The practical implication is that AI tools cannot be evaluated only at deployment. Evaluation must be ecological — ongoing observation of behaviors that emerge through sustained use in specific contexts. This distinguishes attentional ecology from user-experience design. UX evaluates the interface at contact; ecological evaluation observes the system evolving over months and years, detecting emergent patterns no snapshot could reveal.
The concept synthesizes ecological biology (invasive species research), systems theory (emergent properties of complex systems), and the Gibsonian framework (affordances as organism-environment properties). The cane toad case is one of many ecological precedents that Gibson's framework generalizes to technology introductions.
Irreducibility. Emergent outcomes cannot be predicted from the properties of the technology or the user alone.
Temporal unfolding. Behaviors that would not exist at deployment develop over months and years of use.
Co-evolution. Organism and environment change each other continuously; the system that emerges after a year is not the system that was deployed.

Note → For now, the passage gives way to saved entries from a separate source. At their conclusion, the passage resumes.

(* ===== verification/GoDuration.v ===== *)
(** * [time.ParseDuration]

    The window parameter of the dashboard. Fractions go through float64
    arithmetic, modelled with [SpecFloat]; the sum of the parts is a uint64
    that wraps around. The loop runs on fuel, one unit per part. *)

From S2P Require Export GoTime.
From Stdlib Require Import SpecFloat Ascii.

Local Open Scope Z_scope.

(** ** float64 *)

Definition f64_of_int (z : Z) : spec_float := binary_normalize 53 1024 z 0 false.
Definition f64_mul (a b : spec_float) : spec_float := SFmul 53 1024 a b.
Definition f64_div (a b : spec_float) : spec_float := SFdiv 53 1024 a b.

(** Conversion of a non-negative number to uint64: towards zero. *)
Definition f64_trunc (f : spec_float) : Z :=
  match f with
  | S754_finite false m e => if 0 <=? e then Z.pos m * 2 ^ e else Z.pos m / 2 ^ (- e)
  | _ => 0
  end.

(** ** The parts *)

(** [leadingInt]; [None] is an overflow. *)
Fixpoint leading_int (x : Z) (s : string) : option (Z * string) :=
  match s with
  | String c s' =>
      match digit_val c with
      | Some d =>
          if 2 ^ 63 / 10 <? x then None
          else if 2 ^ 63 <? x * 10 + d then None
          else leading_int (x * 10 + d) s'
      | None => Some (x, s)
      end
  | EmptyString => Some (x, s)
  end.

(** [leadingFraction]: digits that no longer fit are skipped. *)
Fixpoint leading_fraction (x : Z) (scale : spec_float) (overflow : bool) (s : string) : Z * spec_float * string :=
  match s with
  | String c s' =>
      match digit_val c with
      | Some d =>
          if overflow then leading_fraction x scale true s'
          else if (2 ^ 63 - 1) / 10 <? x then leading_fraction x scale true s'
          else if 2 ^ 63 <? x * 10 + d then leading_fraction x scale true s'
          else leading_fraction (x * 10 + d) (f64_mul scale (f64_of_int 10)) false s'
      | None => (x, scale, s)
      end
  | EmptyString => (x, scale, s)
  end.

(** The text up to the next digit or dot. *)
Fixpoint span_unit (s : string) : string * string :=
  match s with
  | String c s' =>
      if bool_decide (c = "."%char) || is_digit c then ("", s)
      else let p := span_unit s' in (String c p.1, p.2)
  | EmptyString => ("", "")
  end.

(** [unitMap]; the microsecond has the micro sign or the Greek letter too. *)
Definition unit_value (u : string) : option Z :=
  if decide (u = "ns") then Some 1
  else if decide (u = "us" \/ u = of_bytes [0xC2; 0xB5; 0x73] \/ u = of_bytes [0xCE; 0xBC; 0x73]) then Some 1000
  else if decide (u = "ms") then Some 1000000
  else if decide (u = "s") then Some time_second
  else if decide (u = "m") then Some time_minute
  else if decide (u = "h") then Some time_hour
  else None.

(** The value of one part, given its integer, fraction and unit. *)
Definition part_value (v f : Z) (scale : spec_float) (unit : Z) : option Z :=
  if 2 ^ 63 / unit <? v then None
  else
    let v := v * unit in
    if 0 <? f then
      let v := v + f64_trunc (f64_mul (f64_of_int f) (f64_div (f64_of_int unit) scale)) in
      if 2 ^ 63 <? v then None else Some v
    else Some v.

(** One part at the front of a non-empty text. *)
Definition parse_part (s : string) : option (Z * string) :=
  match s with
  | EmptyString => None
  | String c _ =>
      if negb (bool_decide (c = "."%char) || is_digit c) then None
      else
        '(v, s1) ← leading_int 0 s;
        let pre := negb (String.length s1 =? String.length s)%nat in
        let '(f, scale, s2, post) :=
          match s1 with
          | String c s1' =>
              if decide (c = "."%char) then
                let '(f, scale, s2) := leading_fraction 0 (f64_of_int 1) false s1' in
                (f, scale, s2, negb (String.length s2 =? String.length s1')%nat)
              else (0, f64_of_int 1, s1, false)
          | EmptyString => (0, f64_of_int 1, s1, false)
          end in
        if negb pre && negb post then None
        else
          let '(u, s3) := span_unit s2 in
          unit ← unit_value u;
          v ← part_value v f scale unit;
          Some (v, s3)
  end.

Fixpoint parse_parts (fuel : nat) (d : Z) (s : string) : option Z :=
  match s, fuel with
  | EmptyString, _ => Some d
  | String _ _, O => None
  | String _ _, S fuel =>
      '(v, s) ← parse_part s;
      let d := (d + v) mod 2 ^ 64 in
      if 2 ^ 63 <? d then None else parse_parts fuel d s
  end.

(** [None] is an error. *)
Definition parse_duration (s : string) : option Z :=
  let '(neg, s) := split_sign s in
  if decide (s = "0") then Some 0
  else if decide (s = "") then None
  else
    d ← parse_parts (String.length s) 0 s;
    if neg then Some (- d)
    else if 2 ^ 63 - 1 <? d then None else Some d.

Example duration_hours : parse_duration "24h" = Some (24 * time_hour).
Proof. reflexivity. Qed.

Example duration_mixed : parse_duration "-1h15m30.918273645s" = Some (-4530918273645).
Proof. vm_compute. reflexivity. Qed.

Example duration_fraction : parse_duration "0.1h" = Some 360000000000.
Proof. vm_compute. reflexivity. Qed.

Example duration_no_unit : parse_duration "15" = None.
Proof. reflexivity. Qed.

(** Two halves of the uint64 range wrap around to nothing. *)
Example duration_wraps : parse_duration "9223372036854775808ns9223372036854775808ns" = Some 0.
Proof. vm_compute. reflexivity. Qed.

(** ** Lemmas *)

Lemma leading_int_length x s v r : leading_int x s = Some (v, r) -> (String.length r <= String.length s)%nat.
Proof.
  revert x. induction s as [|c s IH]; intros x; cbn [leading_int]; [by intros [= _ <-]|].
  destruct (digit_val c); [|by intros [= _ <-]]. repeat case_match; try done. intros Hs%IH. simpl. lia.
Qed.

Lemma leading_fraction_length x sc o s : (String.length (leading_fraction x sc o s).2 <= String.length s)%nat.
Proof.
  revert x sc o. induction s as [|c s IH]; intros x sc o; cbn [leading_fraction]; [done|].
  repeat case_match; try done; (etrans; [apply IH|simpl; lia]).
Qed.

Lemma span_unit_length s : (String.length (span_unit s).1 + String.length (span_unit s).2 = String.length s)%nat.
Proof. induction s as [|c s IH]; [done|]. cbn [span_unit]. case_match; simpl; lia. Qed.

(** A part consumes at least its unit: the fuel is enough. *)
Lemma parse_part_shorter s v r : parse_part s = Some (v, r) -> (String.length r < String.length s)%nat.
Proof.
  unfold parse_part. destruct s as [|c s]; [done|]. case_match; [done|].
  destruct (leading_int 0 (String c s)) as [[v0 s1]|] eqn:Hi; [|done]. cbn [mbind option_bind].
  apply leading_int_length in Hi.
  assert (forall f sc s2 post, (String.length s2 <= String.length (String c s))%nat ->
    (if negb (negb (String.length s1 =? String.length (String c s))%nat) && negb post then None
     else let '(u, s3) := span_unit s2 in unit ← unit_value u; v ← part_value v0 f sc unit; Some (v, s3)) = Some (v, r) ->
    (String.length r < String.length (String c s))%nat) as Hgen.
  { intros f sc s2 post Hl. case_match; [done|]. pose proof (span_unit_length s2) as Hu.
    destruct (span_unit s2) as [u s3]. cbn [fst snd] in Hu. destruct u as [|a u]; [done|].
    destruct (unit_value _); [|done]. cbn [mbind option_bind]. destruct (part_value _ _ _ _); [|done].
    intros [= _ <-]. simpl in Hu, Hl. simpl. lia. }
  destruct s1 as [|c1 s1]; [by apply Hgen|]. destruct (decide (c1 = "."%char)); [|by apply Hgen].
  pose proof (leading_fraction_length 0 (f64_of_int 1) false s1) as Hf.
  destruct (leading_fraction _ _ _ _) as [[f sc] s2]. cbn [snd] in Hf. apply Hgen. simpl in Hi |- *. lia.
Qed.

(** More fuel does not change the result. *)
Lemma parse_parts_fuel n m d s :
  (String.length s <= n)%nat -> (String.length s <= m)%nat -> parse_parts n d s = parse_parts m d s.
Proof.
  revert m d s. induction n as [|n IH]; intros m d s Hn Hm; destruct s as [|c s]; try (simpl in *; lia).
  - by destruct m.
  - by destruct m.
  - destruct m as [|m]; [simpl in Hm; lia|]. cbn [parse_parts]. destruct (parse_part (String c s)) as [[v r]|] eqn:E; [|done].
    cbn [mbind option_bind]. apply parse_part_shorter in E. cbv zeta. case_match; [done|]. simpl in *. apply IH; lia.
Qed.

Lemma parse_parts_range n d s v : 0 <= d <= 2 ^ 63 -> parse_parts n d s = Some v -> 0 <= v <= 2 ^ 63.
Proof.
  revert d s. induction n as [|n IH]; intros d s Hd; destruct s as [|c s]; cbn [parse_parts]; try (by intros [= <-]).
  destruct (parse_part _) as [[u r]|]; [|done]. cbn [mbind option_bind]. cbv zeta. case_match eqn:E; [done|]. zbool.
  apply IH. pose proof (Z.mod_pos_bound (d + u) (2 ^ 64)). lia.
Qed.

(** A duration is an int64. *)
Lemma parse_duration_range s v : parse_duration s = Some v -> in_int64 v.
Proof.
  unfold parse_duration, in_int64, int64_min, int64_max. destruct (split_sign s) as [neg r].
  case_decide; [by intros [= <-]|]. case_decide; [done|].
  destruct (parse_parts _ 0 r) as [d|] eqn:E; [|done]. cbn [mbind option_bind].
  apply parse_parts_range in E; [|done]. destruct neg; [intros [= <-]; lia|].
  case_match eqn:Hd; [done|]. zbool. intros [= <-]. lia.
Qed.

Specificity. Emergent behaviors depend on particular ecologies; the same technology produces different emergent patterns in different contexts.
Design humility. Designers shape structure but cannot control emergence; responsibility requires ongoing monitoring rather than one-time engineering judgment.
Monitoring imperative. The cane toad lesson: emergent outcomes are not inevitable, but detection requires sustained ecological observation.
Debate concerns how much emergent behavior is genuinely unpredictable versus merely unexamined. Critics argue many so-called emergent outcomes could have been anticipated by designers willing to think ecologically before deployment. Defenders argue the complexity of organism-environment interactions genuinely exceeds pre-deployment predictive capacity.